Si potrà fare meglio, è indubbio. Si potrà essere più incisivi. Con l’esperienza maturata. Considerati anche gli immancabili errori. Non bisogna negarlo. Ma è doveroso rilevare anche altro. Più che per riconoscenza, per obiettività. In un Paese progressivamente chiuso per contagio, la scuola sta continuando ad essere aperta. Da casa, naturalmente. Con i ragazzi costretti tra le mura domestiche, la scuola non ha smesso di esserci. I professori hanno proseguito, come hanno potuto, a fare quel che devono. Insomma a spiegare le formule dei solidi poliedrici e l’analisi del periodo, la Resistenza italiana e gli aggettivi comparativi in francese. A suggerire esercizi e letture, video e quiz. Ma hanno anche, e direi soprattutto, guidato. Hanno accompagnato i ragazzi in queste prime settimane di permanenza a casa. Li hanno confortati nelle loro fragilità, che l’emergenza sta evidenziando. Perché il disastro nel quale siamo piombati, quasi senza rendercene conto, non può non comportare dei disagi. Anche psicologici. Che i ragazzi più di altri mostrano.

La didattica a distanza finora ha avuto un merito indiscusso. Quello di alterare abitudini consolidate. Di mutare rapporti tra attori diversi. La mancanza delle consuete lezioni della mattina, a scuola, ha provocato una certa confusione. Anche tra gli alunni. Che al contrario di quel che erano soliti fare nella normalità, hanno iniziato a stare a scuola anche di pomeriggio ed anche di sera. Come? Inviando domande e restituendo compiti ai loro insegnanti. Utilizzando mail e chat di whatsapp. Cercandoli. Insomma avviando un rapporto che con le lezioni in classe sembrava impossibile. Addirittura inimmaginabile. Una scuola certo a distanza, ma sostanzialmente sempre aperta. Circostanza questa che, nonostante la disperazione di qualche insegnante fiaccato per le attività senza fine, può considerarsi un successo. Forse non per quel che riguarda la didattica. Certamente riguardo il fine ultimo al quale dovrebbe aspirare la scuola. Insomma, formare persone responsabilmente capaci di muoversi in circostanze differenti. In questi giorni lavorare sui ragazzi dovrebbe significare principalmente questo. Badare a rinsaldare le certezze, curando come possibile le insicurezze. Anche facendoli esercitare sulle somme dei polinomi e il dadaismo, la favola e l’incastellamento. Ma non soltanto su quello.

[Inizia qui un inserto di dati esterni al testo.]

Lemma filter_pointwise {A} (p q : A -> bool) (l : list A) :
  (forall a, p a = q a) -> filter p l = filter q l.
Proof. intros E. apply filter_ext. exact E. Qed.

Lemma updateFirst_pointwise {A} (p q : A -> bool) (f : A -> A) (l : list A) :
  (forall a, p a = q a) -> updateFirst p f l = updateFirst q f l.
Proof.
  intros E. induction l as [|a l IH]; simpl; [reflexivity|].
  rewrite E, IH. reflexivity.
Qed.

Lemma removeFirst_pointwise {A} (p q : A -> bool) (l : list A) :
  (forall a, p a = q a) -> removeFirst p l = removeFirst q l.
Proof.
  intros E. induction l as [|a l IH]; simpl; [reflexivity|].
  rewrite E, IH. reflexivity.
Qed.

Lemma find_all {A} (l : list A) : List.find (fun _ => true) l = hd_error l.
Proof. destruct l; reflexivity. Qed.

Lemma removeFirst_all {A} (l : list A) : removeFirst (fun _ => true) l = tl l.
Proof. destruct l; reflexivity. Qed.

Lemma filter_all {A} (l : list A) : filter (fun _ => true) l = l.
Proof. induction l as [|a l IH]; simpl; congruence. Qed.

(** The first match splits the list, and [updateFirst] rewrites it in place. *)
Lemma updateFirst_split {A} (p : A -> bool) (l : list A) (d : A) :
  List.find p l = Some d ->
  exists before after,
    l = (before ++ d :: after)%list /\
    (forall x, In x before -> p x = false) /\
    forall f, updateFirst p f l = (before ++ f d :: after)%list.
Proof.
  induction l as [|a l IH]; simpl; [discriminate|].
  destruct (p a) eqn:Pa.
  - intros E. inversion E; subst. exists [], l. simpl. intuition.
  - intros E. destruct (IH E) as (b & c & E1 & E2 & E3).
    exists (a :: b), c. simpl. rewrite <- E1. repeat split.
    + intros x [<-|I]; auto.
    + intros f. rewrite E3. reflexivity.
Qed.

(** Unfolds the monad and the query functions of a handler. *)
Ltac run :=
  cbv beta iota delta
    [tryCatch bind lift getDb putDb ret throw status_json find findOne findById
     findOneAndDelete findByIdAndUpdate compareSyncM hashSyncM];
  simpl.

(** ** The middlewares *)

Lemma matches_token (token : string) (u : User.t) :
  matches UserModel [("accessToken", CStr token)] u = (token =? User.accessToken u).
Proof. unfold matches. simpl. apply andb_true_r. Qed.

Lemma authenticateUser_spec (auth : option string) (r : Route) (next : M unit)
  (s : Store) :
  authenticateUser (mkRequest auth r) next (mkWorld s None) =
  if authenticated auth s then next (mkWorld s None)
  else (Ok tt, mkWorld s (Some pleaseLogIn)).
Proof.
  unfold authenticateUser, authenticated, tryCatch, bind, findOne, lift, getDb,
    ret, status_json, pleaseLogIn.
  destruct auth as [token|]; simpl.
  - rewrite find_existsb, (find_pointwise _ _ _ (matches_token token)).
    destruct (List.find _ (users s)); reflexivity.
  - replace (List.find _ (users s)) with (@None User.t); [reflexivity|].
    symmetry. induction (users s) as [|u l IH]; simpl; auto.
Qed.

Lemma requireConnection_up (next : M unit) (s : Store) :
  readyState s = 1 -> requireConnection next (mkWorld s None) = next (mkWorld s None).
Proof.
  intros R. unfold requireConnection, bind, getDb. simpl. rewrite R. reflexivity.
Qed.

(** Every protected route answers an unknown token with 401 and touches nothing. *)
Lemma protected_routes_reject hashSync compareSync env auth r s :
  protected r = true -> authenticated auth s = false ->
  handle hashSync compareSync env (mkRequest auth r) (mkWorld s None)
  = (Ok tt, mkWorld s (Some pleaseLogIn)).
Proof.
  intros G A. unfold handle.
  destruct r; simpl in *; try discriminate;
    rewrite authenticateUser_spec, A; reflexivity.
Qed.

(** ** Account deletion *)

Lemma adminDelete_run (userId : string) (s : Store) :
  adminDelete userId (mkWorld s None) =
  match users s with
  | [] => (Ok tt, mkWorld s (Some (mkResponse 400
             (VObj [("success", VBool false); ("response", VStr "User not found")]))))
  | _ :: rest => (Ok tt, mkWorld (setUsers rest s) (Some (mkResponse 200
             (VObj [("success", VBool true); ("response", VStr "Account removed :(")]))))
  end.
Proof.
  unfold adminDelete. run. destruct (users s); reflexivity.
Qed.

(** C10: the account removed by DELETE /:userId/admin/delete does not depend
    on the [userId] of the path.  The filter [{ userId }] names no path of the
    user schema and is dropped, so for any two path values the request does the
    same thing on the same store: once past the middlewares it removes the first
    stored user.  On the demo store, Bob's request for his own account removes
    Alice's. *)
Theorem adminDelete_ignores_userId hashSync compareSync env auth userId userId' s :
  serve hashSync compareSync env (mkRequest auth (DeleteAccount userId)) s
  = serve hashSync compareSync env (mkRequest auth (DeleteAccount userId')) s
  /\ users (storeAfter
              (serve hashSync compareSync env (mkRequest auth (DeleteAccount userId)) s))
     = (if (readyState s =? 1)%nat && authenticated auth s
        then tl (users s) else users s)
  /\ users (storeAfter
              (serve hashSync compareSync env
                 (mkRequest (Some (User.accessToken bob)) (DeleteAccount (User._id bob)))
                 demoStore))
     = [bob].
Proof.
  split; [reflexivity|]. split; [|reflexivity].
  unfold serve, storeAfter, requireConnection, bind, getDb. simpl.
  destruct (readyState s =? 1)%nat; simpl; [|reflexivity].
  unfold handle; simpl. rewrite authenticateUser_spec.
  destruct (authenticated auth s); simpl; [|reflexivity].
  rewrite adminDelete_run. destruct (users s) eqn:E; simpl; rewrite ?E; reflexivity.
Qed.

(** ** Authentication in front of the project routes *)

(** C3, at the failing input: PATCH /:userId/project-board/projects/:projectId
    is registered without [authenticateUser].  A request with no Authorization
    header, which every protected route turns down with 401, is answered 200 and
    renames Bob's project. *)
Theorem changeProject_needs_no_token hashSync compareSync :
  let r := serve hashSync compareSync demoEnv
             (mkRequest None
                (PatchProject "nobody" (Project._id party) (Some "Hijacked") None))
             demoStore in
  authenticated None demoStore = false
  /\ option_map status (sent r) = Some 200
  /\ map Project.name (projects demoStore) = ["Birthday Bash"]
  /\ map Project.name (projects (storeAfter r)) = ["Hijacked"].
Proof. repeat split. Qed.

“A Barbiana tutti i ragazzi andavano a scuola dal prete. Dalla mattina presto fino a buio, estate e inverno. Nessuno era negato per gli studi”. Che l’emergenza ci costringa a ritornare a Don Milani? Ora più che mai gli eroi sono i medici che provano a salvare vite umane, E’ indubitabile. Dedicargli striscioni ed applausi è solo un modesto tributo. Ma riconosciamo a molti insegnanti un ruolo importante. Quello di “ammortizzatori” di ansie e paure. Dei nostri ragazzi.